Lyman Good (11-1) vs. Rick Hawn (10-0)
This is the semifinal fight in the welterweight (170 pounds) portion of Bellator's tournament set up.
Lyman Good is no stranger to this tournament, as he was crowned the champion in the promotion's first ever go-round. He lost his crown in
his only title defense however and he looks to get back on track for a rematch if he can get past Rick Hawn. Good has solid power and looks to
abuse his opponents using strong kick-boxing and an even stronger will.
Hawn is a rising undefeated fighter out of Boston's Sityodtong camp. He trains alongside UFC veterans like Stephan Bonner and Marcus
Davis so he shouldn't be too awestruck in this match. Team Sityodtong is known for its tough fighters with impressive muay thai skills to boot.
Hawn's also got an impressive background in Judo, as he was selected to the Olympics as a team USA member and finished in the top 10
Despite taking a big step up in competition here and this fight looking like an obvious "gimme" for Good, I'm going to call for an upset by
Hawn on this one. I think he uses his judo to control Good on the mat and score a surprising decision victory.
Toby Imada (29-15) vs. Patricky Friere (8-1)
This is the lightweight semifinal fight in this year's tournament.
Like Lyman Good, Toby Imada is a veteran of Bellator's tourney format, having made it to the finals both times he's competed. He's fought
a "who's who" list of great opponents and that experience has proved invaluable to Imada in these formats. Known for his slick jiu-jitsu, he's
one of only a handful of guys in MMA to finish 20 opponents by submission. Despite his grappling skills, he's also shown he's surprisingly
susceptible to losing in the same manner as he lost to Eddie Alvarez via rear naked choke the last time he fought for the title and five other times
that way in his career.
'Pitbull' Freire is an explosive fighter without a wealth of experience to draw from. He does however have the advantage of training with the
Noguiera brothers who are active legends in the sport. Freire seems capable of pulling off show-stopping finishes each time he goes out. He
reminds me of a poor man's Jose Aldo in that regard, because you just don't know what this kid is going to pull out of his hat.
This fight should be entertaining from start to finish. Imada's experience and submission skills and Freire's youth and explosiveness make this a
must watch. I'm taking Freire in another upset to win via TKO late in the fight.
Ben Saunders (9-3-2) vs. Matt Lee (13-9-1)
This is one of those fights that is put on a card to showcase a particular fighters talents or reintroduce him to the fans. Consider this the latter
as Ben Saunders finally looks to get back on track after being shown the door by the UFC last year. "Killa B" got his walking papers from the
UFC after coming up short in consecutive bouts where he was effectively wrestled to death by Jon Fitch and Dennis Hallman. He knows putting
together a string of fights that show his improvement could land him back in the big show.

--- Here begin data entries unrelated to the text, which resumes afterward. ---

(* ===== verification/Syscall.v ===== *)
(** The system calls of [kern/system_call.c] that work on user memory. *)
From S2P Require Import Prelude Ring KMutex Frames Vm Keyhelp Keyboard Console Machine CtrlBlk Kernel Sched.
From Stdlib Require Import Sorting.Sorted.
From S2P Require Import UserMem Elf Loader Fork.
#[local] Open Scope Z_scope.

(** [eax = -1]. *)
Definition fail (u : ureg_t) : ureg_t := set_eax (u32 (-1)) u.
Definition succeed (u : ureg_t) : ureg_t := set_eax 0 u.

Definition IOPL_WIDTH : Z := 2.
(** [sizeof(ureg_t) + 7 * sizeof(uint32_t)]. *)
Definition EXCEPTION_STACK_SIZE_MIN : Z := 20 * 4 + 7 * 4.
Definition HANDLER_SIZE_MIN : Z := 1.

(** The IOPL bits may not change. *)
Definition iopl_mask : Z := u32 (Z.shiftl (Z.lnot (Z.shiftl (Z.shiftr (-1) IOPL_WIDTH) IOPL_WIDTH)) EFL_IOPL_SHIFT).
Definition check_eflags (old_eflags new_eflags : Z) : bool :=
  bool_decide (Z.land old_eflags iopl_mask = Z.land new_eflags iopl_mask).

Definition initialize_system_call : K Z :=
  store_lock InputLock mutex_init;; store_lock OutputLock mutex_init;; mret OK.

(** Console operations, for the thread that holds the console's lock. *)
Definition con_op {A} (f : console -> option (A * console)) : K A :=
  primitive (fun s => match f (kcon s) with
                      | Some (a, c) => Done a (with_kcon c s)
                      | None => Crashed
                      end).

Section syscalls.
Context `{Platform}.

(** ** Waiting for threads and processes *)

(** [handle_deschedule] with what the devices do: [spins] between the rounds of
    the lock, [irq n] at the [n]-th statement, if interrupts are on there. *)
Definition deschedule_with (irq : nat -> K unit) (spins : list (K unit)) (u : ureg_t) : K ureg_t :=
  let u := succeed u in
  interruptible (irq 0%nat);;
  pcb ← running_pcb;
  let reject := esi u in
  readable ← is_readable reject 4;
  interruptible (irq 1%nat);;
  if negb readable then mret (fail u)
  else
    mutex_lock_with spins (PcbLock pcb);;
    interruptible (irq 2%nat);;
    disable_interrupts;;
    interruptible (irq 3%nat);;
    val ← load32 reject;
    interruptible (irq 4%nat);;
    if decide (val <> 0) then
      mutex_unlock (PcbLock pcb);; enable_interrupts;; interruptible (irq 5%nat);; mret u
    else
      next_tcb ← ctl_op find_next_thread;
      interruptible (irq 6%nat);;
      when (bool_decide (next_tcb = NULL)) handle_halt;;
      mutex_unlock (PcbLock pcb);;
      interruptible (irq 7%nat);;
      switch_context next_tcb WAITING_STATE (Some (BlockingDetail DESCHEDULE 0));;
      enable_interrupts;;
      interruptible (irq 8%nat);;
      mret u.
Definition handle_deschedule : ureg_t -> K ureg_t := deschedule_with (fun _ => mret tt) [].

(** [PUSH]-free list surgery of [handle_wait]: take the child's node out. *)
Definition detach_child (parent child : addr) (c : ctrl) : option ctrl :=
  n ← cells (pcbs c) !! child;
  if decide (child = next n) then upd_pcb parent (set_child_pcb_list NULL) c
  else
    p ← get_pcb c parent;
    c ← (if decide (child_pcb_list p = child)
         then upd_pcb parent (set_child_pcb_list (next n)) c else Some c);
    n ← cells (pcbs c) !! child;
    h ← set_previous (next n) (previous n) (cells (pcbs c));
    n ← h !! child;
    h ← set_next (previous n) (next n) h;
    h ← set_next child child h;
    h ← set_previous child child h;
    Some (set_pcbs (Zone h (pool (pcbs c))) c).

(** The grandchildren's list is put at the end of init's. *)
Definition splice_grandchildren (pcb init children grandchildren : addr) (c : ctrl) : option ctrl :=
  if decide (children = NULL) then upd_pcb pcb (set_child_pcb_list grandchildren) c
  else
    let h := cells (pcbs c) in
    g ← h !! grandchildren;
    let tmp := previous g in
    cn ← h !! children;
    h ← set_next (previous cn) grandchildren h;
    cn ← h !! children;
    h ← set_previous grandchildren (previous cn) h;
    h ← set_previous children tmp h;
    h ← set_next tmp children h;
    Some (set_pcbs (Zone h (pool (pcbs c))) c).

(** [while (node->data.parent_pcb_ptr != init) { ...; node = node->next; }]. *)
Fixpoint adopt (fuel : nat) (node init : addr) (c : ctrl) : option ctrl :=
  match fuel with
  | O => None
  | S fuel =>
      b ← get_pcb c node;
      if decide (parent_pcb_ptr b = init) then Some c
      else
        c ← upd_pcb node (set_parent_pcb_ptr init) c;
        n ← cells (pcbs c) !! node;
        adopt fuel (next n) init c
  end.

Definition adopt_grandchildren (pcb init child : addr) (c : ctrl) : option ctrl :=
  i ← get_pcb c init;
  b ← get_pcb c child;
  let grandchildren := child_pcb_list b in
  if decide (grandchildren = NULL) then Some c
  else
    c ← splice_grandchildren pcb init (child_pcb_list i) grandchildren c;
    b ← get_pcb c child;
    adopt (S (nodes (cells (pcbs c)))) (child_pcb_list b) init c.

(** [while (list) POP_FRONT(tcb_node_t, list)]. *)
Fixpoint pop_all {A} (fuel : nat) (front : addr) (z : zone A) : option (zone A) :=
  if decide (front = NULL) then Some z
  else match fuel with
       | O => None
       | S fuel => '(z, front) ← POP_FRONT front z; pop_all fuel front z
       end.

Definition free_threads (threads : addr) (c : ctrl) : option ctrl :=
  z ← pop_all (nodes (cells (tcbs c))) threads (tcbs c); Some (set_tcbs z c).
Definition free_terminated (c : ctrl) : option ctrl :=
  front ← thread_list c TERMINATED_STATE;
  z ← pop_all (nodes (cells (links c))) front (links c);
  set_thread_list TERMINATED_STATE NULL (set_links z c).
(** [POP_FRONT(pcb_node_t, child)] of the detached node. *)
Definition free_child (child : addr) (c : ctrl) : option ctrl :=
  '(z, _) ← POP_FRONT child (pcbs c); Some (set_pcbs z c).

(** One round of the loop of [handle_wait]: the exited child, [NULL] when there
    are no children left, or a wait for the next round. *)
Definition await_round (pcb : addr) : K (unit + addr) :=
  b ← pcb_at pcb;
  if decide (child_pcb_list b = NULL) then mret (inr NULL)
  else
    child ← find_exited_child pcb;
    if decide (child <> NULL) then
      ctl_op (unlock_children pcb child);; mret (inr child)
    else
      disable_interrupts;;
      ctl_op (unlock_children pcb NULL);;
      next_tcb ← ctl_op find_next_thread;
      when (bool_decide (next_tcb = NULL)) handle_halt;;
      mutex_unlock (PcbLock pcb);;
      switch_context next_tcb WAITING_STATE (Some (BlockingDetail VANISH_WAIT 0));;
      enable_interrupts;;
      mutex_lock (PcbLock pcb);;
      mret (inl tt).

(** The process is locked on the way out. *)
Definition await_child (pcb : addr) : K addr := loop 64 (fun _ : unit => await_round pcb) tt.

(** Everything after the child has been taken out: its resources are freed;
    the result is the thread id returned. *)
Definition release_child (child status_ptr : addr) : K Z :=
  b ← pcb_at child;
  first ← tcb_at (tcb_list b);
  ctl_upd (free_threads (tcb_list b));;
  ctl_upd free_terminated;;
  when (bool_decide (status_ptr <> NULL)) (b ← pcb_at child; store32 status_ptr (u32 (status b)));;
  b ← pcb_at child;
  destruct_dir (page_directory b);;
  clear_allocations child;;
  ctl_upd (free_child child);;
  mret (tid first).

(** What [handle_wait] does with the child it has found: take it out of the
    tree, give its children to init, release it and wake those who wait. *)
Definition reap_child (pcb child : addr) (u : ureg_t) : K ureg_t :=
  ctl_upd (detach_child pcb child);;
  root ← gets (fun s => root_pcb_node_ptr (ctl s));
  rb ← pcb_at root;
  let init := child_pcb_list rb in
  when (bool_decide (pcb <> init)) (mutex_lock (PcbLock init));;
  ctl_upd (adopt_grandchildren pcb init child);;
  when (bool_decide (pcb <> init)) (mutex_unlock (PcbLock init));;
  mutex_unlock (PcbLock pcb);;
  tid ← release_child child (esi u);
  disable_interrupts;;
  wake_waiter pcb;;
  wake_waiter init;;
  enable_interrupts;;
  mret (set_eax (u32 tid) u).

Definition handle_wait (u : ureg_t) : K ureg_t :=
  let status_ptr := esi u in
  writable ← (if decide (status_ptr <> NULL) then is_writable status_ptr 4 else mret true);
  if negb writable then mret (fail u)
  else
    pcb ← running_pcb;
    mutex_lock (PcbLock pcb);;
    child ← await_child pcb;
    if decide (child = NULL) then mutex_unlock (PcbLock pcb);; mret (fail u)
    else reap_child pcb child u.

(** ** Console *)

(** [putbytes] on user memory: each byte is read when its turn comes, and may
    fault with the ones before it on the screen. *)
Fixpoint put_user_bytes (n : nat) (v : Z) : K unit :=
  match n with
  | O => mret tt
  | S n =>
      ch ← load8 v;
      con_op (fun c => '(_, c) ← putbyte ch c; Some (tt, c));;
      put_user_bytes n (u32 (v + 1))
  end.

Definition handle_print (u : ureg_t) : K ureg_t :=
  len ← load32 (esi u);
  buf ← load32 (u32 (esi u + 4));
  let len := s32 len in
  if decide (len < 0) then mret (fail u)
  else
    readable ← is_readable buf len;
    if negb readable then mret (fail u)
    else
      mutex_lock OutputLock;;
      put_user_bytes (Z.to_nat len) buf;;
      mutex_unlock OutputLock;;
      mret (succeed u).

Definition handle_set_term_color (u : ureg_t) : K ureg_t :=
  let color := s32 (esi u) in
  mutex_lock OutputLock;;
  r ← con_op (fun c => Some (set_term_color color c));
  mutex_unlock OutputLock;;
  mret (if decide (r < 0) then fail u else succeed u).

In Saunders' stint on "The Ultimate Fighter" he showcased a nasty muay thai game helped out by his lanky 6-2 170-pound frame and a trademark
smile during fights that surely angers and frustrates his opponents. Matt Lee is essentially a body put in front of Saunders to get his feet wet
with the organization, and I really feel like this fight ends early and in brutal fashion. Saunders via KO in round 1.